[RFC] Add a New Byte Type to LLVM IR

[RFC] Byte Type for LLVM IR

Authors: Juneyoung Lee (@aqjune), Pedro Lobo (@pedroclobo), Nuno Lopes (@nlopes), George Mitenkov (@george)

Summary

We propose adding a raw byte type (b<N>) to LLVM IR to correctly represent raw memory data in registers. This change:

  • Fixes known correctness bugs in memcpy lowering and load merging/widening
  • Enables the eventual removal of undef from LLVM IR
  • Has minimal performance impact: 0.2% average slowdown with optimizations across 20 benchmarks
  • Requires modest implementation effort: protoype has ~2.6k lines of code across LLVM & Clang
  • Is backwards compatible

We also propose clarifying the semantics of load to allow type punning, which reduces overhead to near-zero.


Motivation

LLVM IR currently lacks a way to represent raw memory values in registers without prematurely interpreting them as integers or pointers. Today, such values are represented using integer types (i8, i16, i64, …), even when they originate from bytewise memory operations such as memcpy.

This conflation causes both correctness issues and semantic ambiguity:

  • Integer optimizations may be applied to values that are merely copies of memory.
  • Type punning through loads exists in practice but is underspecified.

The byte type addresses this by making raw-memory values explicit in the IR, while leaving integer semantics and optimizations unchanged.


Concrete Problems This Solves

1. Unsound memcpy Lowering

LLVM currently lowers small memcpy calls into integer load/store pairs.

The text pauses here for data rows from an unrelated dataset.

(** X27.  The two penalties that run the flood fill always return, since
    every flood fill ends.  The isolation penalty is between 0 and 4, and 0
    for a piece of at most one cell; the small-gap penalty is between 0 and
    the number of offsets of its window, two cells around the piece. *)
Theorem penalties_return (stock : Stock) (pos_x pos_y prod_w prod_h : Z) :
  (exists penalty,
     _calculate_isolation_penalty stock pos_x pos_y prod_w prod_h
     = Some penalty
     /\ 0 <= penalty <= 4
     /\ (prod_w * prod_h <= 1 -> penalty = 0))
  /\ (exists penalty,
        _calculate_small_gap_penalty stock pos_x pos_y prod_w prod_h
        = Some penalty
        /\ 0 <= penalty <= Z.max 0 (prod_w + 4) * Z.max 0 (prod_h + 4)).
Proof.
  split.
  - unfold _calculate_isolation_penalty.
    destruct (@add_penalty_loop _
                (isolation_at stock pos_x pos_y prod_w prod_h) directions)
      with (p0 := 0) as (p & Hp & Hbound).
    { intros d _. destruct (isolation_at_returns stock pos_x pos_y prod_w
                              prod_h d) as (n & Hn & H01 & _).
      now exists n. }
    exists p. split; [exact Hp|]. change (len directions) with 4 in Hbound.
    split; [lia|]. intros Hsmall.
    revert Hp. unfold directions. cbn [fold_left].
    destruct (isolation_at_returns stock pos_x pos_y prod_w prod_h (-1, 0))
      as (n1 & -> & _ & H1).
    destruct (isolation_at_returns stock pos_x pos_y prod_w prod_h (1, 0))
      as (n2 & -> & _ & H2).
    destruct (isolation_at_returns stock pos_x pos_y prod_w prod_h (0, -1))
      as (n3 & -> & _ & H3).
    destruct (isolation_at_returns stock pos_x pos_y prod_w prod_h (0, 1))
      as (n4 & -> & _ & H4).
    cbn [add_penalty]. intros [= <-].
    rewrite (H1 Hsmall), (H2 Hsmall), (H3 Hsmall), (H4 Hsmall). reflexivity.
  - unfold _calculate_small_gap_penalty. cbv zeta.
    assert (Hrows : forall xs ys p0, exists p,
      fold_left (fun penalty dx =>
          fold_left (fun penalty dy =>
              add_penalty penalty (small_gap_at stock pos_x pos_y dx dy))
            ys penalty) xs (Some p0) = Some p
      /\ p0 <= p <= p0 + len xs * len ys).
    { unfold len. induction xs as [|dx xs IH]; intros ys p0;
        cbn [fold_left].
      - exists p0. split; [reflexivity | cbn [length]; lia].
      - destruct (@add_penalty_loop _ (small_gap_at stock pos_x pos_y dx) ys)
          with (p0 := p0) as (p1 & -> & Hp1).
        { intros dy _. apply small_gap_at_returns. }
        destruct (IH ys p1) as (p & -> & Hp). exists p.
        split; [reflexivity|]. unfold len in *. cbn [length]. nia. }
    destruct (Hrows (range (- (2)) (prod_w + 2)) (range (- (2)) (prod_h + 2))
                    0) as (p & Hp & Hbound).
    exists p. split; [exact Hp|]. unfold len in Hbound.
    rewrite !range_length in Hbound. split; [lia|].
    replace (Z.max 0 (prod_w + 4))
      with (Z.of_nat (Z.to_nat (prod_w + 2 - - (2)))) by lia.
    replace (Z.max 0 (prod_h + 4))
      with (Z.of_nat (Z.to_nat (prod_h + 2 - - (2)))) by lia.
    lia.
Qed.

(** ** Empty cells above a placement *)

(** A loop that reads one cell per round and counts some of them. *)
Lemma counting_loop {A} (read : A -> result Z) (keep : Z -> bool)
  (l : list A) :
  forall n,
    (forall e, for_result (fun a n =>
                   (c <- read a ;; Ok (if keep c then n + 1 else n))%res)
                 l n = Raise e ->
               exists a, In a l /\ read a = Raise e)
    /\ (forall n', for_result (fun a n =>
                       (c <- read a ;; Ok (if keep c then n + 1 else n))%res)
                     l n = Ok n' ->
                   n <= n' <= n + len l)
    /\ ((forall a, In a l -> exists c, read a = Ok c) ->
        exists n', for_result (fun a n =>
                       (c <- read a ;; Ok (if keep c then n + 1 else n))%res)
                     l n = Ok n').
Proof.
  unfold len. induction l as [|a l IH]; intros n; cbn [for_result].
  - split; [discriminate|]. split; [|now eexists].
    intros n' [= <-]. cbn [length]. lia.
  - destruct (read a) as [c|e0] eqn:E; cbn [rbind].
    + destruct (IH (if keep c then n + 1 else n)) as (Hraise & Hok & Hret).
      split; [|split].
      * intros e He. destruct (Hraise e He) as (b & Hb & Hr).
        exists b. split; [now right | exact Hr].
      * intros n' Hn'. apply Hok in Hn'. cbn [length].
        destruct (keep c); lia.
      * intros Hall. apply Hret. intros b Hb. apply Hall. now right.
    + split; [|split].
      * intros e [= <-]. exists a. split; [now left | exact E].
      * discriminate.
      * intros Hall. destruct (Hall a (or_introl eq_refl)) as [c Hc].
        congruence.
Qed.

(** X28.  [_count_gaps_above] raises nothing but [IndexError].  For a
    column range within the grid and a placement row not below it, it
    returns a count between 0 and the number of cells above the placement;
    for a placement in the top row (or above) it returns 0 without reading
    any cell. *)
Theorem count_gaps_above_bounds (stock : Stock) (pos_x pos_y width : Z) :
  (forall e, _count_gaps_above stock pos_x pos_y width = Raise e ->
             e = IndexError)
  /\ (0 <= pos_x -> pos_x + width <= shape1 stock -> pos_y <= shape0 stock ->
      exists gaps,
        _count_gaps_above stock pos_x pos_y width = Ok gaps
        /\ 0 <= gaps <= Z.max 0 width * Z.max 0 pos_y)
  /\ (pos_y <= 0 -> _count_gaps_above stock pos_x pos_y width = Ok 0).
Proof.
  unfold _count_gaps_above.
  assert (Hraise : forall xs gaps e,
    for_result (fun x gaps =>
        for_result (fun y gaps =>
            (c <- np_get stock y x ;;
             Ok (if c =? EMPTY then gaps + 1 else gaps))%res)
          (range 0 pos_y) gaps) xs gaps = Raise e ->
    e = IndexError).
  { induction xs as [|x xs IH]; intros gaps e; cbn [for_result];
      [discriminate|].
    destruct (for_result _ (range 0 pos_y) gaps) as [g|e0] eqn:E;
      cbn [rbind]; [apply IH|].
    intros [= <-].
    destruct (@counting_loop _ (fun y => np_get stock y x)
                (fun c => c =? EMPTY) (range 0 pos_y) gaps) as (Hr & _).
    destruct (Hr e0 E) as (y & _ & Hy). exact (np_get_raises _ _ _ Hy). }
  assert (Hreturn : 0 <= pos_x -> pos_y <= shape0 stock ->
    forall xs gaps,
      (forall x, In x xs -> 0 <= x < shape1 stock) ->
      exists gaps',
        for_result (fun x gaps =>
            for_result (fun y gaps =>
                (c <- np_get stock y x ;;
                 Ok (if c =? EMPTY then gaps + 1 else gaps))%res)
              (range 0 pos_y) gaps) xs gaps = Ok gaps'
        /\ gaps <= gaps' <= gaps + len xs * len (range 0 pos_y)).
  { intros Hx Hy. unfold len.
    induction xs as [|x xs IH]; intros gaps Hxs; cbn [for_result].
    - exists gaps. split; [reflexivity | cbn [length]; lia].
    - destruct (@counting_loop _ (fun y => np_get stock y x)
                  (fun c => c =? EMPTY) (range 0 pos_y) gaps)
        as (_ & Hok & Hret).
      destruct Hret as [g Hg].
      { intros y Hin. apply range_In in Hin. eexists.
        apply np_get_returns; [lia|]. apply Hxs. now left. }
      rewrite Hg. cbn [rbind]. apply Hok in Hg.
      destruct (IH g (fun x' Hx' => Hxs x' (or_intror Hx')))
        as (g' & -> & Hg').
      exists g'. split; [reflexivity|]. unfold len in *. cbn [length]. nia. }
  split; [exact (Hraise _ 0)|]. split.
  - intros Hx Hxw Hy.
    destruct (Hreturn Hx Hy (range pos_x (pos_x + width)) 0)
      as (gaps & Hrun & Hbound).
    { intros x Hin. apply range_In in Hin. lia. }
    exists gaps. split; [exact Hrun|]. unfold len in Hbound.
    rewrite !range_length in Hbound. split; [lia|].
    replace (Z.max 0 width)
      with (Z.of_nat (Z.to_nat (pos_x + width - pos_x))) by lia.
    replace (Z.max 0 pos_y) with (Z.of_nat (Z.to_nat (pos_y - 0))) by lia.
    lia.
  - intros Hy.
    assert (E : range 0 pos_y = []).
    { unfold range. now replace (Z.to_nat (pos_y - 0)) with 0%nat by lia. }
    rewrite E.
    generalize (range pos_x (pos_x + width)). intros xs.
    induction xs as [|x xs IH]; cbn [for_result rbind]; [reflexivity|].
    exact IH.
Qed.

Lemma count_gaps_above_bounds_witness :
  0 <= 1 /\ 1 + 2 <= shape1 left_neighbour_stock
  /\ 3 <= shape0 left_neighbour_stock
  /\ exists gaps,
       _count_gaps_above left_neighbour_stock 1 3 2 = Ok gaps
       /\ 0 <= gaps <= Z.max 0 2 * Z.max 0 3.
Proof.
  assert (H1 : 0 <= 1) by lia.
  assert (H2 : 1 + 2 <= shape1 left_neighbour_stock) by (cbn; lia).
  assert (H3 : 3 <= shape0 left_neighbour_stock) by (cbn; lia).
  split; [exact H1|]. split; [exact H2|]. split; [exact H3|].
  exact (proj1 (proj2 (@count_gaps_above_bounds left_neighbour_stock 1 3 2))
               H1 H2 H3).
Defined.

(** ** Scores of a stock *)

(** X29.  For a piece lying within a grid with cells,
    [calculate_space_utilization] is 2 plus the piece's share of the grid
    minus twice the share of the strip left of the piece and of the cells
    under its columns above it; so it is between 0 and 3, at most 2 plus
    the piece's share, and exactly that at the origin. *)
Theorem space_utilization_formula (stock : Stock)
  (pos_x pos_y size_w size_h : Z) :
  0 < shape1 stock -> 0 < shape0 stock ->
  0 <= pos_x -> 0 <= pos_y -> 0 <= size_w -> 0 <= size_h ->
  pos_x + size_w <= shape1 stock -> pos_y + size_h <= shape0 stock ->
  let score :=
    calculate_space_utilization stock pos_x pos_y size_w size_h in
  let share n := (inject_Z n / inject_Z (shape1 stock * shape0 stock))%Q in
  (score == 2 + share (size_w * size_h)%Z
            - 2 * share (pos_x * shape0 stock + size_w * pos_y)%Z)%Q
  /\ (0 <= score <= 3)%Q
  /\ (score <= 2 + share (size_w * size_h)%Z)%Q
  /\ (pos_x = 0 -> pos_y = 0 -> (score == 2 + share (size_w * size_h)%Z)%Q).
Proof.
  intros HW HH Hx Hy Hw Hh Hxw Hyh score share.
  set (A := shape1 stock * shape0 stock).
  assert (HA : 0 < A) by (unfold A; nia).
  assert (HAq : ~ (inject_Z A == 0)%Q).
  { intros H0. unfold Qeq in H0. cbn in H0. lia. }
  assert (HAp : (0 < inject_Z A)%Q)
    by (change 0%Q with (inject_Z 0); rewrite <- Zlt_Qlt; exact HA).
  assert (Hscore :
    (score == inject_Z (2 * A + size_w * size_h
                        - 2 * (pos_x * shape0 stock + size_w * pos_y))
              / inject_Z A)%Q).
  { subst score. unfold calculate_space_utilization, _get_stock_size_.
    cbv zeta. fold A.
    assert (Hrem :
      fold_right Z.add 0
        ((if pos_y + size_h <? shape0 stock
          then (if pos_x + size_w <? shape1 stock
                then [] ++ [(shape1 stock - (pos_x + size_w)) * shape0 stock]
                else [])
               ++ [size_w * (shape0 stock - (pos_y + size_h))]
          else (if pos_x + size_w <? shape1 stock
                then [] ++ [(shape1 stock - (pos_x + size_w)) * shape0 stock]
                else []))
         : list Z)
      = (shape1 stock - (pos_x + size_w)) * shape0 stock
        + size_w * (shape0 stock - (pos_y + size_h))).
    { destruct (Z.ltb_spec (pos_y + size_h) (shape0 stock)),
               (Z.ltb_spec (pos_x + size_w) (shape1 stock));
        cbn [app fold_right]; nia. }
    rewrite Hrem.
    replace (2 * A + size_w * size_h
             - 2 * (pos_x * shape0 stock + size_w * pos_y))
      with (size_w * size_h * 3
            + ((shape1 stock - (pos_x + size_w)) * shape0 stock
               + size_w * (shape0 stock - (pos_y + size_h))) * 2)
      by (unfold A; ring).
    unfold Z.sub.
    repeat (rewrite inject_Z_plus || rewrite inject_Z_mult
            || rewrite inject_Z_opp).
    change (inject_Z 3) with 3%Q. change (inject_Z 2) with 2%Q.
    field. exact HAq. }
  assert (Hformula :
    (score == 2 + share (size_w * size_h)%Z
              - 2 * share (pos_x * shape0 stock + size_w * pos_y)%Z)%Q).
  { rewrite Hscore. subst share. cbv beta. fold A.
    unfold Z.sub.
    repeat (rewrite inject_Z_plus || rewrite inject_Z_mult
            || rewrite inject_Z_opp).
    change (inject_Z 2) with 2%Q. field. exact HAq. }
  assert (Hpiece : (0 <= share (size_w * size_h)%Z <= 1)%Q).
  { subst share. cbv beta. fold A. split.
    - apply Qle_shift_div_l; [exact HAp|]. rewrite Qmult_0_l.
      change 0%Q with (inject_Z 0). rewrite <- Zle_Qle. nia.
    - apply Qle_shift_div_r; [exact HAp|]. rewrite Qmult_1_l.
      rewrite <- Zle_Qle. unfold A. nia. }
  assert (Hlost :
    (0 <= share (pos_x * shape0 stock + size_w * pos_y)%Z)%Q).
  { subst share. cbv beta. fold A.
    apply Qle_shift_div_l; [exact HAp|]. rewrite Qmult_0_l.
    change 0%Q with (inject_Z 0). rewrite <- Zle_Qle. nia. }
  assert (Hnonneg : (0 <= score)%Q).
  { rewrite Hscore. apply Qle_shift_div_l; [exact HAp|]. rewrite Qmult_0_l.
    change 0%Q with (inject_Z 0). rewrite <- Zle_Qle. unfold A. nia. }
  split; [exact Hformula|]. split; [split; [exact Hnonneg | lra]|].
  split; [lra|].
  intros -> ->. rewrite Hformula. subst share. cbv beta.
  rewrite Z.mul_0_l, Z.mul_0_r. cbn [Z.add].
  change (inject_Z 0) with 0%Q. unfold Qdiv. rewrite Qmult_0_l. lra.
Qed.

This is incorrect when copying pointers:

; Current (incorrect) lowering
call void @llvm.memcpy(ptr %dst, ptr %src, i64 8, i1 false)
=>
%v = load i64, ptr %src    ; loses pointer information!
store i64 %v, ptr %dst

This transformation loses pointer information, which breaks alias analysis and causes miscompilations (see bug 37469).

With the byte type, memcpy can be correctly lowered:

%v = load b64, ptr %src     ; preserves all data correctly
store b64 %v, ptr %dst

This represents a pure memory copy with no implicit reinterpretation.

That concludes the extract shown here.